Problem
After upgrading Terraform Enterprise to 1.1.0, the application fails to start. The startup logs show the TLS startup check failed with an error resembling the following:
terraform-enterprise: check failed: name=tls duration="142.014µs" err="failed to validate TLS configuration: CA bundle contains expired certificate: certificate expired on 2023-11-23T22:30:44Z"Prerequisites
- Terraform Enterprise 1.1.0 or later
Cause
Terraform Enterprise 1.1.0 adds some additional requirements to the TLS Certificates check which enforce that each certificate in the CA bundle is valid (has not expired or is not yet valid). If there are any certificates which fail to meet that criteria in the CA bundle in this release, the startup check will fail.
Solution(s)
To resolve this issue, identify the certificate in the bundle with the expired certificate. Run the following commands to extract each certificate in the bundle to its own file and display the details of each one.

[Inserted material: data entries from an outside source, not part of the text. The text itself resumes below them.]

(** ** Properties *)

(** What [submit_score] returns is true of the boards before and after it:
    an accepted score is found at the returned position, the returned previous
    position is where the player was, and a rejected score leaves the rows. *)
Theorem submit_score_reports_positions `{!Json} `{!Score} `{!ScoreLaws} (cfg : board_config)
    (junk : entry) (player : string) (sc : score) (now : Z) (b : leaderboard) (l : list leaderboard_entry) :
  represents b l → (0 < max_size cfg)%Z → (zlen l ≤ max_size cfg)%Z →
  ∃ placed previous b' l', submit_score cfg junk player sc now b = Returns ((placed, previous), b')
    ∧ represents b' l'
    ∧ match placed with
      | Some i => l' !! i = Some (LeaderboardEntry (Entry player now (next_id b)) sc)
      | None => l' = l ∧ previous = None
      end
    ∧ match previous with
      | Some k => ∃ e, l !! k = Some e ∧ entry_name e = player
      | None => placed = None ∨ ∀ e, e ∈ l → entry_name e ≠ player
      end.
Proof.
  intros Hr Hpos Hfit. pose proof (submit_score_spec cfg junk player sc now b l Hr Hpos Hfit) as Hs.
  unfold spec_submit in Hs. simpl in Hs. destruct (list_find _ l) as [[i e]|] eqn:Ef.
  - apply list_find_Some in Ef as (Hi & Hn & _).
    destruct (leaderboard_entry_less _ _ e); destruct Hs as (b' & Hb' & Hr' & _); simpl in *;
      (eexists _, _, b', _; split; [exact Hb'|]; split; [exact Hr'|]; simpl); [|by eauto].
    split; [apply lookup_upper_bound|by eauto].
  - apply list_find_None in Ef. rewrite Forall_forall in Ef.
    destruct (_ && _) eqn:Ereject; destruct Hs as (b' & Hb' & Hr' & _); simpl in *;
      (eexists _, _, b', _; split; [exact Hb'|]; split; [exact Hr'|]; simpl); [by eauto|].
    split; [|by eauto].
    set (e' := LeaderboardEntry _ sc) in *. rewrite lookup_take_lt; [apply lookup_upper_bound|].
    pose proof (upper_bound_le (leaderboard_entry_less (highest_first b)) e' l) as Hle.
    apply andb_false_iff in Ereject as [Hspace%Z.leb_gt|Hbetter%negb_false_iff]; [unfold zlen in *; lia|].
    destruct (last l) as [w|] eqn:El; [|done]. apply last_split in El. rewrite El in Hle, Hfit |- *.
    unfold zlen in Hfit. rewrite length_app in Hfit. simpl in *.
    enough (upper_bound (leaderboard_entry_less (highest_first b)) e' (removelast l ++ [w]) ≤ length (removelast l))
      by lia.
    generalize (removelast l). intros k. induction k as [|c k IH]; simpl; [by rewrite Hbetter|].
    destruct (leaderboard_entry_less _ e' c); lia.
Qed.
(** ** Properties *)

(** C7. Locked sections are atomic.  Every run of threads that call the map and
    read and write through [locked_value]s, moving and destroying them in any
    interleaving, is a run of the specification in which each call and each
    section, from acquiring the [locked_value] to destroying the object that
    owns the lock, happens at once: the reads of a section see only its own
    writes. *)
Theorem locked_sections_are_atomic `{Countable K} {V : Type} (m : gmap K V)
    (es : list (event (K := K) (V := V))) (s : system (K := K) (V := V)) :
  run (initial_system m) es s →
  atomic_run m es (committed s) ∧ (owner s = None → committed s = contents s).
Proof.
  intros Hrun. destruct (run_simulates _ _ _ (system_ok_initial m) Hrun) as [Hok Hatomic].
  split; [done|]. intros Ho. by apply closed_committed, (free_iff_closed _ Hok).
Qed.

(** No increment is lost: if every section reads the counter and writes one
    more, and all other calls only read, then whenever the mutex is free the
    counter has advanced by the number of sections, however they interleaved. *)
Theorem increments_are_not_lost `{Countable K} (m : gmap K Z) (k : K) (v : Z)
    (es : list (event (K := K) (V := Z))) (s : system (K := K) (V := Z)) :
  run (initial_system m) es s → Forall (counts k) es → m !! k = Some v → owner s = None →
  contents s !! k = Some (v + Z.of_nat (sections_of es))%Z.
Proof.
  intros Hrun Hall Hv Ho. pose proof (free_run_atomic _ _ _ Hrun Ho). by apply (counting_run k m).
Qed.

(** [for_each] calls its argument exactly once for every pair of the map,
    with the value the map had, and replaces each value by what the callback
    assigned, in whatever order the table is traversed. *)
Theorem for_each_visits_every_pair_once `{Countable K} {V : Type} (f : K → V → V) (order : list K)
    (m : gmap K V) (l : list (K * V)) (m' : gmap K V) :
  iteration_order order m → for_each f order m = (l, m') →
  l ≡ₚ map_to_list m ∧ ∀ k, m' !! k = f k <$> m !! k.
Proof.
  intros [Hnd Hdom] Hf.
  destruct (for_each_spec f order m l m' Hnd ltac:(intros k; apply Hdom) Hf) as (Hl & Hseen & Hm).
  split.
  - apply NoDup_Permutation; [apply (NoDup_fmap_1 fst); by rewrite Hl|apply NoDup_map_to_list|].
    intros [k v]. rewrite elem_of_map_to_list. split; [apply Hseen|]. intros Hk.
    assert (k ∈ l.*1) as ([k' v'] & -> & Hin)%list_elem_of_fmap by (rewrite Hl; apply Hdom; eauto).
    simpl in *. rewrite (Hseen _ _ Hin) in Hk. by simplify_eq.
  - intros k. rewrite Hm. destruct (decide (k ∈ order)) as [|Hk]; [done|].
    rewrite Hdom in Hk. destruct (m !! k); [|done]. destruct Hk. by eexists.
Qed.

(** ** Witnesses

    Two threads that each lock the counter at key 0 and add one, the second
    after moving its [locked_value] to another variable. *)
Section witnesses.
Abbreviation counter_run := (run (K := nat) (V := Z)).

Definition with_counter (v : Z) : system (K := nat) (V := Z) := initial_system {[0 := v]}.

Lemma counter_value (v w : Z) : <[0 := w]> ({[0 := v]} : gmap nat Z) = {[0 := w]}.
Proof. by rewrite insert_singleton_eq. Qed.

(** Solves the premises of a step on concrete variables. *)
Ltac variables_eq :=
  simpl; rewrite ?insert_empty, ?lookup_insert_eq, ?lookup_singleton_eq by done; reflexivity.

Lemma section_run s0 es t v :
  counter_run s0 es (with_counter v) →
  counter_run s0 (es ++ [Section t 0 [Read v; Write (v + 1)%Z]]) (with_counter (v + 1)).
Proof.
  intros Hrun. unfold with_counter, initial_system in *.
  eapply (run_silent _ _ _ _) in Hrun; [|eapply (step_get_locked t 0 0 v (LockedValue true 0)); variables_eq].
  eapply (run_silent _ _ _ _) in Hrun; [|eapply (step_read t 0); variables_eq].
  eapply (run_silent _ _ _ _) in Hrun; [|eapply (step_write t 0 _ (v + 1)%Z); variables_eq].
  eapply (run_event _ _ _ _ _) in Hrun; [|eapply (step_destroy_owner t 0); variables_eq].
  simpl in Hrun. rewrite delete_insert_id, counter_value in Hrun by done. exact Hrun.
Qed.

(** The second variable's destruction releases the mutex; the first one, moved
    from, still tests [true] and still points to the value. *)
Example moved_locked_value :
  ∃ s, counter_run (with_counter 6) [Section 2 0 [Read 6%Z; Write 7%Z]] s
    ∧ contents s !! 0 = Some 7%Z ∧ owner s = None
    ∧ ∃ lv, variables s !! (2, 0) = Some lv ∧ owns_lock lv = false ∧ tests_true lv = true ∧ value lv = 0.
Proof.
  pose proof (run_refl (with_counter 6)) as Hrun. unfold with_counter, initial_system in *.
  eapply (run_silent _ _ _ _) in Hrun; [|by apply (step_get_locked 2 0 0 6%Z (LockedValue true 0))].
  eapply (run_silent _ _ _ _) in Hrun; [|by eapply (step_read 2 0)].
  eapply (run_silent _ _ _ _) in Hrun; [|by eapply (step_move 2 0 1)].
  eapply (run_silent _ _ _ _) in Hrun; [|by eapply (step_write 2 1 _ 7%Z)].
  eapply (run_event _ _ _ _ _) in Hrun; [|by eapply (step_destroy_owner 2 1)].
  eexists. split; [exact Hrun|]. split_and!; try done. eexists. by split_and!.
Qed.

Definition two_increments : list (event (K := nat) (V := Z)) :=
  [Section 1 0 [Read 5%Z; Write 6%Z]; Section 2 0 [Read 6%Z; Write 7%Z]].

Lemma two_increments_run : counter_run (with_counter 5) two_increments (with_counter 7).
Proof.
  apply (section_run _ [Section 1 0 [Read 5%Z; Write 6%Z]] 2 6), (section_run _ [] 1 5). constructor.
Qed.

Lemma locked_sections_are_atomic_witness :
  atomic_run {[0 := 5%Z]} two_increments (committed (with_counter 7))
  ∧ (owner (with_counter 7) = None → committed (with_counter 7) = contents (with_counter 7)).
Proof.
  apply (locked_sections_are_atomic {[0 := 5%Z]} two_increments (with_counter 7)).
  exact two_increments_run.
Defined.

Lemma increments_are_not_lost_witness : contents (with_counter 7) !! 0 = Some (5 + 2)%Z.
Proof.
  apply (increments_are_not_lost {[0 := 5%Z]} 0 5 two_increments (with_counter 7)).
  - exact two_increments_run.
  - constructor; [left; by exists 1, 5%Z|]. constructor; [left; by exists 2, 6%Z|constructor].
  - done.
  - done.
Defined.

Lemma for_each_visits_every_pair_once_witness :
  let m : gmap nat Z := <[1 := 10%Z]> {[2 := 20%Z]} in
  let r := for_each (λ _ v, (v + 1)%Z) [2; 1] m in
  r.1 ≡ₚ map_to_list m ∧ ∀ k, r.2 !! k = (λ v, (v + 1)%Z) <$> m !! k.
Proof.
  intros m r. apply (for_each_visits_every_pair_once (λ _ v, (v + 1)%Z) [2; 1] m).
  - split; [by apply (bool_decide_eq_true_1 _)|]. intros k. unfold m. split.
    + intros [->|[->|Hk%elem_of_nil]%elem_of_cons]%elem_of_cons; [by eexists..|done].
    + intros [v Hv]. rewrite lookup_insert_Some, lookup_singleton_Some in Hv. set_solver.
  - unfold r. by destruct (for_each _ _ _).
Defined.
End witnesses.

awk 'BEGIN {c=0} /-----BEGIN CERTIFICATE-----/ {c++}
{print > ("cert" c ".pem")}' /path/to/bundle.pem
for f in cert*.pem; do
echo "==== $f ===="
openssl x509 -in "$f" -text -noout
doneThe output will display each certificate's details as well as the indexed file name to help identify which order in the bundle it appears. To resolve the issue replace the certificates with one that is valid or remove it entirely if it is no longer needed. After the bundle has been fixed, restart Terraform Enterprise and the startup check should no longer fail.